While Maine has remained steadfast in sensible protections against high-cost lending practices, Congress has failed to enact strong, enforceable laws and sufficiently empower and support federal regulators. This would help curtail some of the abuses of lenders that currently skirt state regulations.

The Maine Center for Economic Policy asks consumers to contact our members of Congress and appeal to them to support the Consumer Financial Protection Bureau’s proposed rules. It is critically important that any such federal rules not only affirm our state laws, but also work to protect borrowers no matter where they live.

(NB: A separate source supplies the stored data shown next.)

Lemma ouch_bytes_length m : ouch_ok m -> ouch_detail_encoded_size m = length (ouch_bytes m).
Proof.
  intros Hok. unfold ouch_detail_encoded_size, ouch_bytes.
  rewrite (proj2 (elements_of_length m ouch_tags (ok_tags_fit m Hok))).
  rewrite !length_app, store_length, (encoding_length _ _ (ok_core m Hok)).
  unfold kAppendageLengthLen. fold (elements_of m ouch_tags). change (elements_of m ouch_tags) with (appendage_bytes m). lia.
Qed.

Lemma ouch_encode_ok m out :
  ouch_ok m -> (length (ouch_bytes m) <= length out)%nat ->
  ouch_detail_encode m out = (length (ouch_bytes m), ouch_bytes m ++ drop (length (ouch_bytes m)) out).
Proof.
  intros Hok Hlen. unfold ouch_bytes in *. rewrite !length_app, store_length in *.
  pose proof (appendage_length_u16 m Hok) as Hu. unfold ouch_detail_encode.
  change (writer_init out) with (writer_at [] out). rewrite write_fields_ok by lia. cbn [app].
  set (core := encoding ouch_core m) in *. unfold kAppendageLengthLen.
  rewrite writer_skip_ok by (rewrite length_drop; lia). rewrite drop_drop.
  rewrite write_tags_ok; [|by apply ok_tags_fit|rewrite length_drop; change (elements_of m ouch_tags) with (appendage_bytes m); lia].
  change (elements_of m ouch_tags) with (appendage_bytes m). set (app := appendage_bytes m) in *.
  set (skipped := take 2 (drop (length core) out)).
  assert (length skipped = 2%nat) as Hs by (unfold skipped; rewrite length_take, length_drop; lia).
  cbn [w_ok w_pos w_out writer_at]. rewrite !length_app, Hs.
  replace (length core + 2 + length app - (length core + 2))%nat with (length app) by lia.
  f_equal; [lia|]. rewrite u16_id by ulia. rewrite <- !app_assoc, memcpy_app by (rewrite store_length, length_app; lia).
  rewrite store_length, <- app_assoc. do 2 f_equal. rewrite <- Hs at 1. rewrite drop_app_length.
  rewrite drop_drop. f_equal. f_equal. lia.
Qed.

Lemma ouch_encode_short m out :
  ouch_ok m -> (length out < length (ouch_bytes m))%nat -> (ouch_detail_encode m out).1 = 0%nat.
Proof.
  intros Hok Hlen. unfold ouch_bytes in *. rewrite !length_app, store_length in *.
  unfold ouch_detail_encode. change (writer_init out) with (writer_at [] out).
  set (core := encoding ouch_core m) in *. unfold kAppendageLengthLen.
  enough (w_ok (fold_left (write_tag m) ouch_tags (writer_skip 2 (write_fields ouch_core m (writer_at [] out))).2) = false) as Hw.
  { destruct (writer_skip 2 _) as [dst w]. cbn [snd] in Hw. by rewrite Hw. }
  destruct (decide (length core <= length out)%nat).
  - rewrite write_fields_ok by (fold core; lia). fold core. cbn [app].
    destruct (decide (2 <= length (drop (length core) out))%nat) as [H2|]; [|apply write_tags_stuck, writer_skip_short; lia].
    rewrite writer_skip_ok by done. rewrite length_drop in H2. cbn [snd]. apply write_tags_short; [by apply ok_tags_fit|].
    rewrite drop_drop, length_drop. change (elements_of m ouch_tags) with (appendage_bytes m). lia.
  - apply write_tags_stuck. unfold writer_skip, writer_claim.
    rewrite write_fields_short by (fold core; lia). done.
Qed.

(** ** Decoding what was encoded *)

Lemma find_tag t (f : wire_field T) l :
  NoDup ((tag_byte ∘ fst) <$> l) -> (t, f) ∈ l ->
  List.find (fun tf => tag_byte tf.1 =? tag_byte t) l = Some (t, f).
Proof.
  induction l as [|[t' f'] l IH]; [by intros _ ?%elem_of_nil|].
  rewrite fmap_cons. intros [Hn Hd]%NoDup_cons Hin. cbn [List.find fst].
  apply elem_of_cons in Hin as [[= -> ->]|Hin]; [by rewrite Z.eqb_refl|].
  destruct (Z.eqb_spec (tag_byte t') (tag_byte t)) as [E|]; [|by apply IH].
  exfalso. apply Hn. cbn. rewrite E. by apply (list_elem_of_fmap_2 (tag_byte ∘ fst) l (t, f)).
Qed.

Lemma apply_present m l d :
  Forall (tag_fits m) l -> (forall tf, tf ∈ l -> tf ∈ ouch_tags) ->
  apply_elements ((fun tf => (tag_byte (fst tf), field_bytes (snd tf) m)) <$>
    filter (fun tf => tag_has (fst tf) (appendage m) = true) l) d
  = Some (fold_left (copy_tag m) l d).
Proof.
  revert d. induction l as [|[t f] l IH]; intros d Hl Hin; [done|].
  apply Forall_cons in Hl as [Hf Hl]. cbn [fold_left]. unfold copy_tag at 2. cbn [fst snd].
  rewrite filter_cons. case_decide as Hh; cbn [fst] in Hh.
  - rewrite Hh. destruct (Hf Hh) as [Hok _]. cbn in Hok. rewrite fmap_cons. cbn [apply_elements].
    unfold apply_element. cbn [fst snd]. rewrite (find_tag t f) by (try apply tags_nodup; apply Hin; left).
    rewrite field_bytes_length, Nat.eqb_refl by done.
    change (reader_init (field_bytes f m)) with (reader_at [] (field_bytes f m)).
    rewrite <- (app_nil_r (field_bytes f m)), read_field_ok by done. cbn [snd].
    apply IH; [done|]. intros. apply Hin. by right.
  - destruct (tag_has t (appendage m)); [done|]. apply IH; [done|]. intros. apply Hin. by right.
Qed.

(** A core followed by an appendage is decoded by applying its elements. *)
Lemma ouch_decode_elements m es m' :
  Forall (field_ok m) ouch_core -> Forall element_ok es -> Z.of_nat (length (concat (element_bytes <$> es))) < 65536 ->
  apply_elements es (fold_left (assign m) ouch_core ouch_default) = Some m' ->
  ouch_detail_decode (encoding ouch_core m ++ store 2 (Z.of_nat (length (concat (element_bytes <$> es)))) ++
    concat (element_bytes <$> es)) ouch_default = Some (true, m').
Proof.
  intros Hcore Hes Hu Happ. unfold ouch_detail_decode.
  change (reader_init ?b) with (reader_at [] b). rewrite read_fields_ok by done.
  change (r_ok (reader_at _ _)) with true. cbn [negb app]. rewrite remaining_at, length_app, store_length.
  cbn [Nat.add Nat.eqb]. rewrite read_int_ok by (split; [lia|exact Hu]). change (r_ok (reader_at _ _)) with true.
  rewrite remaining_at, Z.eqb_refl. cbn [negb orb].
  pose proof (appendage_loop_elements es (S (length (concat (element_bytes <$> es))))
    (encoding ouch_core m ++ store 2 (Z.of_nat (length (concat (element_bytes <$> es)))))
    (fold_left (assign m) ouch_core ouch_default) Hes (Nat.lt_succ_diag_r _)) as Hl.
  by rewrite Happ in Hl.
Qed.

Lemma apply_all m : ouch_ok m -> apply_elements (present m) (fold_left (assign m) ouch_core ouch_default) = Some m.
Proof. intros Hok. unfold present. rewrite apply_present by auto using ok_tags_fit. by rewrite copy_all. Qed.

The federal watchdog agency should require that payday lenders check a borrower’s ability to repay a loan before making it, and ban payday lenders from direct access to a borrower’s bank accounts, so they can’t take their fees before consumers can pay for the rent, utilities and other basic necessities.

The agency needs help demonstrating to the media, policymakers and other consumers how unregulated, ruthless payday lenders prey on people trying to make ends meet, often with devastating impacts upon their victims and their families. If you have your own experience with a payday lender, the Consumer Financial Protection Bureau would like you to hear from you. You can share your story on their website here.

Our greatest protection from devious payday lenders lies in strong regulatory reform. Congress must not allow payday loan debt to become a nightmare more frightening than Scrooge’s and leave borrowers with a chain of debt as long and as heavy as that Jacob Marley drags through eternity.

We urge the Consumer Financial Protection Bureau to adopt strict federal regulations and apply robust enforcement against unscrupulous lenders and ask our elected leaders in Congress to support them.